Yes United can shrink into survival but it is like the old military maxim which appears in various forms "a retreat is by far the most difficult military manoeuvre to perform". By deferring new aircraft, USING as many of its old aircraft that it MUST make the payments on. Reducing costs in various ways, many of which it has not yet even considered, United can compete. United needs to survive until the inevitable turn round comes.

Talking of the inevitable turn round a few factors come to mind. The present conventional wisdom, still expressed, is that somehow terrorism is still preventing people from flying. Absolute , pure, unadulterated BS. Terrorism was a catalyst which greatly accellerated an inevitable situation. Without terrorism the airlines may have been able to make a gradual transition into the new airline business reality. Frankly I doubt if they would have done so. Airline management has been so short sighted and so locked into their outdated thought processes that without terrorism we would still have seen a steady decline in the industry. The present slow down in the US travel industry is psycho-economic. Fear and indecision. What must be faced is that, with a few exceptions, the management of US businesses and US politicians are actually no smarter than the management of the US airlines. A frightening thought. Let us face it though. These people come from the same business schools. They got their positions through being part of the same "in group" or through massive ambition. Why should the reaction of these people to an economic down turn be any different to the reaction of airline managers? Cut, slash, reduce costs, reduce travel. Chase the years old dream of business all done by computer and telephone - who needs face to face contact? The present slow down in business travel is an ECONOMIC problem, a mindless CUT, CUT, CUT reaction that is inherent in this generation of business leaders.

The present situation is that the "average joe" is travelling because he can see airline ticket prices are a bargain. The average business traveller is not flying because he has either been told not to do so by his company or he is reducing his travel to a minimum, either way the business traveller is looking for the cheapest ticket. Despite what we hear from the uninformed Press airline load factors are not bad in classical terms, it is just that the ticket prices are not producing enough revenue. It is certainly a great idea to ensure your employees travel economically if they must travel. The business problem with the present mentality is one of bean-counting. It is easy to account for travel costs, it is very difficult to account for lost business due to lack of face to face contact and it is very difficult to account for the productivity lost whilst employees search for the lowest price airline ticket.

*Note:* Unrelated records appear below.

(* ===== verification/WorkerKeys.v ===== *)
(** * WorkerKeys: every key the worker holds is filed under the sender its KID names *)
From S2P Require Import Prelude Errors Internal Header Kid WebCrypto Toy Crypto SFrame Codec Replay.
From S2P Require Import WorkerTypes WorkerState WorkerFrame Worker StateLogic WorkerLogic Demo WorkerRatchet WorkerEvents WorkerGates WorkerEpochs.
From S2P Require Durable.

Section Keys.
Context `{WebCrypto}.
Implicit Types w : World.

(** [k] belongs to the sender (e, p). *)
Record named (c : KidCodec) (e p : Z) (k : SenderKey) : Prop := {
  nm_epoch : key_epoch k = e;
  nm_peerIndex : key_peerIndex k = p;
  nm_kid : encode c e p = Ok (key_kid k)
}.

Definition table_ok (c : KidCodec) (m : gmap Z EpochEntry) : Prop :=
  forall e entry p k, m !! e = Some entry -> ent_keys entry !! p = Some k -> named c e p k.

Definition keys_inv (c : KidCodec) (w : World) : Prop :=
  kidCodec (ws w) = c /\ table_ok c (epochs (ws w)).

Definition keys_view (w : World) : KidCodec * gmap Z EpochEntry := (kidCodec (ws w), epochs (ws w)).

Lemma keys_inv_view c w w' : same keys_view w w' -> keys_inv c w -> keys_inv c w'.
Proof. unfold same, keys_view, keys_inv. intros E. by injection E as -> ->. Qed.

Lemma keys_keeps c {A} (m : W A) : keeps (same keys_view) m -> keeps (preserved (keys_inv c)) m.
Proof. apply keeps_sub. intros w w' Hv Hw. by eapply keys_inv_view. Qed.

Lemma deriveNext_named raw sa e p su c k :
  deriveNextSenderKey raw sa e p su c = Ok k -> named c e p k.
Proof.
  unfold deriveNextSenderKey. destruct (hkdfInfo _ _); [|done]. cbn [mbind result_bind].
  destruct (hkdfExtractExpand _ _ _ _); [|done]. cbn [mbind result_bind].
  destruct (importAesKey _); [|done]. cbn [mbind result_bind].
  destruct (encode c e p) as [kid|] eqn:E; [|done]. cbn. intros <-%Ok_inj. by split.
Qed.

Lemma build_keys_named c e bundles keys keys' :
  (forall p k, keys !! p = Some k -> named c e p k) ->
  build_keys c e bundles keys = Ok keys' -> forall p k, keys' !! p = Some k -> named c e p k.
Proof.
  revert keys. induction bundles as [|[pi b] bundles IH]; intros keys Hk; cbn [build_keys].
  { by intros <-%Ok_inj. }
  destruct (encode c e pi) as [kid|] eqn:E; [|done]. cbn [mbind result_bind]. apply IH.
  intros p k. rewrite lookup_insert. case_decide as Hp; [|apply Hk].
  intros [= <-]. subst. by split.
Qed.

Lemma table_ok_insert c m e entry :
  table_ok c m -> (forall p k, ent_keys entry !! p = Some k -> named c e p k) ->
  table_ok c (<[e := entry]> m).
Proof.
  intros Hm He e' entry' p k. rewrite lookup_insert. case_decide as Hd; [|apply Hm].
  intros [= <-]. subst. apply He.
Qed.

(** A ratchet step caches a key of the same sender. *)
Lemma advanced_inv c w e p k0 raw next st :
  lookup_key (ws w) e p = Some k0 ->
  deriveNextSenderKey raw (salt k0) e p (suite (ws w)) (kidCodec (ws w)) = Ok next ->
  keys_inv c w -> keys_inv c (advanced e p next st w).
Proof.
  intros Hk Hn%deriveNext_named [Hc Ht]. split; [done|].
  intros e' entry' p' k'. cbn. rewrite lookup_alter. case_decide as Hd; [|apply Ht].
  subst e'. unfold lookup_key in Hk. apply bind_Some in Hk as (entry & He & _). rewrite He. cbn.
  intros [= <-]. cbn. rewrite lookup_insert. case_decide as Hp.
  - intros [= <-]. subst. exact Hn.
  - by apply Ht.
Qed.

Ltac by_keys c := intros; match goal with
  |- preserved _ ?w ?w' => exact (keys_inv_view c w w' eq_refl) end.

#[export] Instance keys_view_frame : Frame_rel (same keys_view).
Proof. frame_rel_easy. Qed.

#[export] Instance keys_inv_receive c : Receive_rel (preserved (keys_inv c)).
Proof.
  assert (Frame_rel (preserved (keys_inv c))) as HF.
  { eapply Frame_rel_sub; [apply _|exact (keys_inv_view c)|apply _]. }
  split; [done| |by_keys c|by_keys c|by_keys c|].
  - intros. apply pushToQueue_keeps; [done|by_keys c].
  - apply retryLoop_keeps; [done|]. intros w e p k0 raw next st Hk Hn.
    exact (advanced_inv c w e p k0 raw next st Hk Hn).
Qed.

Lemma installEpoch_keys c e self b : keeps (preserved (keys_inv c)) (installEpoch e self b).
Proof.
  unfold installEpoch. apply keeps_bind_getw. intros w [Hc Ht]. rewrite bind_liftr.
  destruct (build_keys _ _ _ _) as [keys|] eqn:Eb; [|by split].
  rewrite bind_setw. set (w1 := w <| ws ::= _ |>).
  assert (keys_inv c w1) as Hw1.
  { split; [done|]. apply table_ok_insert; [done|]. cbn. rewrite <- Hc.
    eapply build_keys_named; [|exact Eb]. intros p k. by rewrite lookup_empty. }
  revert Hw1. generalize w1. clear w1. intros w1.
  match goal with |- keys_inv c w1 -> keys_inv c (?m w1).2 =>
    enough (keeps (preserved (keys_inv c)) m) as Hk by apply Hk end.
  apply keys_keeps. keeps_bookkeeping.
Qed.

Lemma table_ok_delete c m e f : table_ok c m -> table_ok c (delete e (alter f e m)).
Proof.
  intros Hm e' entry p k. rewrite delete_alter_eq, lookup_delete_Some. intros [_ He]. by eapply Hm.
Qed.

Lemma fireWipeTimer_keys c e : keeps (preserved (keys_inv c)) (fireWipeTimer e).
Proof.
  intros w Hw. unfold fireWipeTimer. rewrite bind_getw. unfold now.
  rewrite (bind_Ok (gets clock) _ w (clock w) w eq_refl).
  destruct (wipeTimers (ws w) !! e) as [due|]; [|done]. destruct (due <=? clock w); [|done].
  unfold wipeEpoch. rewrite bind_getw, bind_setw, bind_setw.
  match goal with |- keys_inv c ((_ ≫= _) ?w1).2 => set (w2 := w1) end.
  assert (keys_inv c w2) as Hw2 by (destruct Hw; split; [done|by apply table_ok_delete]).
  revert Hw2. generalize w2. clear w2. intros w2.
  match goal with |- keys_inv c w2 -> keys_inv c (?m w2).2 =>
    enough (keeps (preserved (keys_inv c)) m) as Hk by apply Hk end.
  apply keys_keeps. keeps_bookkeeping.
Qed.

Lemma encodeFrame_keys fid kind : keeps (same keys_view) (encodeFrame fid kind).
Proof. unfold encodeFrame. keeps_bookkeeping. Qed.

#[export] Instance keys_inv_event c : Event_rel (preserved (keys_inv c)).
Proof.
  split.
  - apply _.
  - apply installEpoch_keys.
  - apply fireWipeTimer_keys.
  - intros. apply keys_keeps, encodeFrame_keys.
  - by_keys c. - by_keys c. - by_keys c. - by_keys c. - by_keys c. - by_keys c.
  - by_keys c. - by_keys c. - by_keys c. - by_keys c.
Qed.

(** No init message chooses another KID format. *)
Definition same_format (ev : Event) : Prop :=
  match ev with
  | ev_message (InitMsg _ _ _ _ _ (Some _) _ _ _ _) => False
  | _ => True
  end.

Lemma step_keys_inv c ev : same_format ev -> keeps (preserved (keys_inv c)) (step ev).
Proof.
  intros Hev.
  assert ({ev = ev_message TeardownMsg} + {no_teardown ev}) as [->|Hno].
  { unfold no_teardown. destruct ev as [[]| | | |]; try (right; discriminate). by left. }
  { intros w [Hc _]. split; [exact Hc|]. intros e entry p k. cbn. by rewrite lookup_empty. }
  apply step_keeps; [apply _|done|].
  destruct ev as [[r pid pi su cap fmt cfg on ns win| | | | | | | | |]| | | |]; try done.
  destruct fmt; [done|]. apply keys_keeps. cbn [handleMessage]. keeps_bookkeeping.
Qed.

End Keys.

(** ** Properties *)

(** The key table is well filed: from a worker with no epochs, whose KID format keeps the codec
    laws and is not changed, any events, re-installs, ratchet steps, wipes and teardowns included,
    leave every key under exactly the epoch and peer index that it carries and that its KID encodes
    and decodes to; so two slots never share a KID. *)
Theorem key_table_well_filed `{WebCrypto} (w : World) (evs : list Event)
    (Hempty : epochs (ws w) = ∅) (Hlaws : KidCodecLaws (kidCodec (ws w)))
    (Hevs : Forall same_format evs) :
  let s := ws (run w evs) in
  forall e p k, lookup_key s e p = Some k ->
    key_epoch k = e /\ key_peerIndex k = p /\
    encode (kidCodec s) e p = Ok (key_kid k) /\ decode (kidCodec s) (key_kid k) = Ok (e, p) /\
    forall e' p' k', lookup_key s e' p' = Some k' -> key_kid k' = key_kid k -> e' = e /\ p' = p.
Proof.
  cbv zeta. assert (keys_inv (kidCodec (ws w)) (run w evs)) as [Hc Ht].
  { refine (run_keeps (preserved (keys_inv (kidCodec (ws w)))) same_format w evs _ Hevs _).
    - intros ev. apply step_keys_inv.
    - split; [done|]. intros e entry p k. by rewrite Hempty, lookup_empty. }
  set (s := ws (run w evs)) in *. rewrite Hc.
  assert (forall e p k, lookup_key s e p = Some k -> named (kidCodec (ws w)) e p k) as Hnamed.
  { intros e p k (entry & He & Hk)%bind_Some. by eapply Ht. }
  intros e p k Hk. destruct (Hnamed _ _ _ Hk) as [H1 H2 H3].
  split_and!; [done..|by apply codec_roundtrip|].
  intros e' p' k' Hk' E. destruct (Hnamed _ _ _ Hk') as [_ _ H3']. rewrite E in H3'.
  by eapply codec_inj.
Qed.

Lemma key_table_well_filed_witness :
  match lookup_key (ws (run initial_world [ev_message (EpochMsg 1 1 (demo_bundles 1))])) 1 0 with
  | Some k => key_epoch k = 1 /\ key_peerIndex k = 0
  | None => False
  end.
Proof.
  assert (Forall same_format [ev_message (EpochMsg 1 1 (demo_bundles 1))]) as Hevs
    by (repeat constructor).
  pose proof (key_table_well_filed initial_world _ eq_refl FIXED_KID_CODEC_laws Hevs) as Hk.
  cbv zeta in Hk.
  destruct (is_some_b_ex (lookup_key (ws (run initial_world
    [ev_message (EpochMsg 1 1 (demo_bundles 1))])) 1 0)) as [k E]; [vm_compute; reflexivity|].
  rewrite E. destruct (Hk 1 0 k E) as (H1 & H2 & _). split; assumption.
Defined.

When businesses realize that it is counterproductive to restrict travel and when they realize that the absolute ticket price is not the only criteria for travel costs the airlines will see some measure of inprovement in their income. However, the only real improvement will take place when, in addition to the above, the supply of seats is reduced to meet the demand. This will need a rethink in the way the whole airline industry operates. As a previous poster says, it was great before deregulation, this was simply because supply was restricted artificially.